Though normally produced in sheet form by interlacing simple images or colors throughout the artwork, lenticular images can also be created in roll form with 3D effects or multi-color changes. Alternatively, several images of the same object, taken from slightly different angles, can be used to create a lenticular print with a stereoscopic 3D effect. 3D effects can be achieved only in a lateral (side-by-side) orientation, as each of the viewer's eyes must see them from a slightly different angle to achieve the stereoscopic effect. Other effects, like morphs, motion, and zooms work better (with less ghosting or latent effects) in top-to-bottom orientation, but can be achieved in both orientations.

=== Materials and manufacturing processes ===
There are many commercial processes in the manufacture of lenticular images, which can be made from PVC, APET, acrylic, and PETG, as well as other materials. While PETG and APET are the most common, other materials are becoming popular to accommodate outdoor use and special forming due to the increasing use of lenticular images on items such as gift cards. Lithographic lenticular printing allows for the flat side of the lenticular sheet to have ink placed directly onto the lens, while high-resolution photographic lenticulars typically have the image laminated to the lens.

Lenticular images saw a surge in popularity in the first decade of the 21st century, appearing on the cover of the May 2006 issue of Rolling Stone, trading cards, sports posters, and signs in stores that help to attract buyers.

== Construction ==

Images are interlaced on the substrate

Each image is arranged (slicing) into strips, which are then interlaced with one or more similarly arranged images (splicing). These are printed on the back of a piece of plastic, with a series of thin lenses molded into the opposite side. Alternatively, the images can be printed on paper, which is then bonded to the plastic. With the new technology, lenses are printed in the same printing operation as the interlaced image, either on both sides of a flat sheet of transparent material, or on the same side of a sheet of paper, the image being covered with a transparent sheet of plastic or with a layer of transparent, which in turn is printed with several layers of varnish to create the lenses.

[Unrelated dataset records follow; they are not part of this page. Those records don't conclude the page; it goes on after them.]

(** One more action that the protocol allows. *)
Lemma meter_act m m' p a p' :
  meter_ok m → metered_run (chunk m) Idle (log m) p → metered (chunk m) p a p' →
  l_inv (ledger m') → m_pricing m' = m_pricing m → log m' = log m ++ [a] → in_phase m' p' →
  meter_ok m'.
Proof.
  intros [Hl Hc _] Hrun Ha Hl' Hp Hlog Hphase. assert (chunk m' = chunk m) as Hch
    by (unfold chunk; by rewrite Hp). split; [done|lia|].
  exists p'. split; [|done]. rewrite Hlog, Hch. by econstructor.
Qed.

Lemma settleLocked_ok e m m' r :
  meter_ok m → settleLocked e m = (m', r) →
  meter_ok m' ∧ m_pricing m' = m_pricing m ∧ closed m' = closed m ∧ failed m' = failed m ∧
  (r = Ok tt → ReservedMicrousd (reservation m') = 0 ∧ usedAudioMS m' = 0).
Proof.
  intros Hok. unfold settleLocked. pose proof Hok as [Hl Hc (p & Hrun & Hp)].
  destruct (ReservedMicrousd (reservation m) =? 0) eqn:Hz; split_bools.
  { intros [= <- <-]. pose proof (meter_idle _ _ Hp Hz) as ->. destruct Hp. done. }
  destruct (meter_held _ _ Hp Hz) as (-> & Hu & Hres). cbn [usedAudioMS set_timer reservation ledger].
  destruct (usedAudioMS m =? 0) eqn:Hused; split_bools.
  - destruct (l_Release (ledger m) e (reservation m)) as [l r'] eqn:Hr.
    destruct (l_release_law _ _ _ _ _ Hl Hr) as [Hl' _]. rewrite Hused in *.
    destruct r'; intros [= <- <-]; (split; [eapply (meter_act m); try done; [constructor|]|done]).
    + done.
    + cbn. rewrite Hused. unfold chunk in *. cbn. split_and!; done || lia.
  - destruct (l_Settle (ledger m) e (reservation m) _) as [l r'] eqn:Hr.
    destruct (l_settle_law _ _ _ _ _ _ Hl Hr) as [Hl' _].
    destruct r'; intros [= <- <-]; (split; [eapply (meter_act m); try done; [constructor; lia|]|done]).
    + done.
    + cbn. unfold chunk in *. cbn. split_and!; done || lia.
Qed.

The lenses are accurately aligned with the interlaces of the image, so that light reflected off each strip is refracted in a slightly different direction, but the light from all pixels originating from the same original image is sent in the same direction. The result is that a single eye looking at the print sees a single whole image, but two eyes will see different images, which leads to stereoscopic 3D perception.

==Types of lenticular prints==
There are three distinct types of lenticular prints, distinguished by how great a change in angle of view is required to change the image:

- Transforming prints
  Here two or more different pictures are used, and the lenses are designed to require a relatively large change in angle of view to switch from one image to another. This allows viewers to easily see the original images, since small movements cause no change. Larger movement of the viewer or the print causes the image to flip from one image to another (the "flip effect"). An example of this is the lenticular print of hockey player Mario Tremblay at Centre Mario-Tremblay in Alma, Quebec, where he is transformed from a minor hockey playing boy as an Alma Eagle into the professional hockey playing man, four years later, as a Montreal Canadien.

- Animated prints
  Here the distance between different angles of view is "medium", so that while both eyes usually see the same picture, moving a little bit switches to the next picture in the series. Two or more sequential images are used, with only small differences between each image and the next. This can be used to create an image that moves ("motion effect"), or can create a "zoom" or "morph" effect, in which part of the image expands in size or changes shape as the angle of view changes. The movie poster of the film Species II is an example of this technique.
- Stereoscopic effects
  Here the change in viewing angle needed to change images is small, so that each eye sees a slightly different view. This creates a 3D effect without requiring special glasses, using two or more images. For example, the Dolby-Philips Lenticular 3D display produces 28 different images.

==Motorized lenticular==
With static (non-motorized) lenticular, the viewer either moves the piece or moves past the piece in order to see the graphic effects. With motorized lenticular, a motor moves the graphics behind the lens, enabling the graphic effects while both the viewer and the display remain stationary.

==History==

===Predecessors===

====Tabula scalata====

Corrugated images that change when viewed from different angles predate the development of lenticular printing. A few examples from the Paleolithic era exist in French caves. Tabula scalata or "turning pictures" were popular in England since the 16th century. Extant double paintings, with two distinct images on a corrugated panel, are known from the 17th century.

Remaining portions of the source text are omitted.